Mit dem Gewinn der kleinen Kristallkugel im Riesentorlauf krönte Julia Scheib ihre bisher stärkste Weltcup-Saison. Jetzt arbeitet die Steirerin daran, auch in den Speed-Disziplinen den Anschluss an die Weltspitze zu schaffen.
"Ich bin voll im Aufbau-Training. Das, was wir jetzt trainieren, davon leben wir den ganzen Winter", erklärte Scheib der "Tiroler Tageszeitung".
Im Sommer steht für die ÖSV-Läuferin deshalb ein besonderes Programm auf dem Plan: Nach zwei Trainingswochen in Argentinien reist sie für ein spezielles Speed-Training nach Chile. "Es war mein Wunsch, denn ich will mich weiterentwickeln", sagte die 27-Jährige.
Vor allem im Super-G sieht Scheib noch Luft nach oben. Die Junioren-WM-Zweite von 2019 weiß, dass sie auf den schnellen Kursen noch zulegen muss. "Wenn ein Super-G technisch schwieriger ist, kann ich sicher etwas herausholen. Ansonsten habe ich noch einiges zu tun."

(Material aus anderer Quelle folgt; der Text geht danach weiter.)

Lemma first_starting_with_split needle (properties : list string) :
  match Utils.first_starting_with needle properties with
  | VStr k =>
      exists pre post, properties = pre ++ k :: post
        /\ startsWith k needle = true
        /\ Forall (fun k' => startsWith k' needle = false) pre
  | VNull => Forall (fun k' => startsWith k' needle = false) properties
  | _ => False
  end.
Proof.
  induction properties as [|p ps IH]; simpl; [by constructor|].
  destruct (startsWith p needle) eqn:E.
  - by exists [], ps.
  - destruct (Utils.first_starting_with needle ps) as [| | | |k|]; try done.
    + by constructor.
    + destruct IH as (pre & post & -> & Hk & Hpre).
      exists (p :: pre), post. split; [done|]. split; [done|by constructor].
Qed.

(** X1: [propertyStartsWith] on an object returns the first of its property
    names, in the order of enumeration, that starts with the needle, and
    [null] exactly when no name does; it changes nothing. *)
Theorem propertyStartsWith_first_match needle l st :
  exists r, Utils.propertyStartsWith needle (VRef l) st = (Ok r, st)
    /\ match r with
       | VStr k =>
           exists pre post, keys (heap_get (store st) l) = pre ++ k :: post
             /\ startsWith k needle = true
             /\ Forall (fun k' => startsWith k' needle = false) pre
       | VNull =>
           Forall (fun k' => startsWith k' needle = false) (keys (heap_get (store st) l))
       | _ => False
       end.
Proof.
  eexists. split; [reflexivity|]. apply first_starting_with_split.
Qed.

(** *** [createKey] *)







(** *** [copyAsNew] *)

Lemma serialize_members_more rec1 rec2 (o : object) ms :
  (forall k x r, In (k, x) o -> rec1 x = Some r -> rec2 x = Some r) ->
  JSON.serialize_members rec1 o = Some ms -> JSON.serialize_members rec2 o = Some ms.
Proof.
  revert ms. induction o as [|[k x] o IH]; intros ms H; simpl; [done|].
  destruct (rec1 x) as [r|] eqn:E; [|done].
  rewrite (H k x r (or_introl eq_refl) E).
  assert (H' : forall k x r, In (k, x) o -> rec1 x = Some r -> rec2 x = Some r).
  { intros k' x' r' Hin. apply (H k'). by right. }
  destruct r as [j|].
  - destruct (JSON.serialize_members rec1 o) as [ms'|]; [|done].
    intros [= <-]. by rewrite (IH ms' H').
  - apply IH, H'.
Qed.

(** More fuel reads the same value. *)
Lemma serialize_more_fuel n n' h v r :
  (n <= n')%nat -> JSON.serialize n h v = Some r -> JSON.serialize n' h v = Some r.
Proof.
  revert n' v r. induction n as [|n IH]; intros n' v r Hle H.
  - destruct v; by destruct n'.
  - destruct n' as [|n']; [lia|].
    destruct v as [| | | | |l]; try done. simpl in *.
    destruct (JSON.serialize_members (JSON.serialize n h) (heap_get h l)) as [ms|] eqn:E;
      [|done].
    rewrite (serialize_members_more (JSON.serialize n h) (JSON.serialize n' h) _ ms);
      [done| |done].
    intros k x r' _. apply IH. lia.
Qed.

Sorgen, dass der zusätzliche Fokus auf den Super-G ihre Paradedisziplin Riesentorlauf beeinträchtigen könnte, macht sie sich nicht. "Die beiden Disziplinen ergänzen sich gut", betont Scheib. Eine Herausforderung werde allerdings sein, den höheren Trainingsaufwand und die zusätzliche Belastung während der Saison optimal zu managen.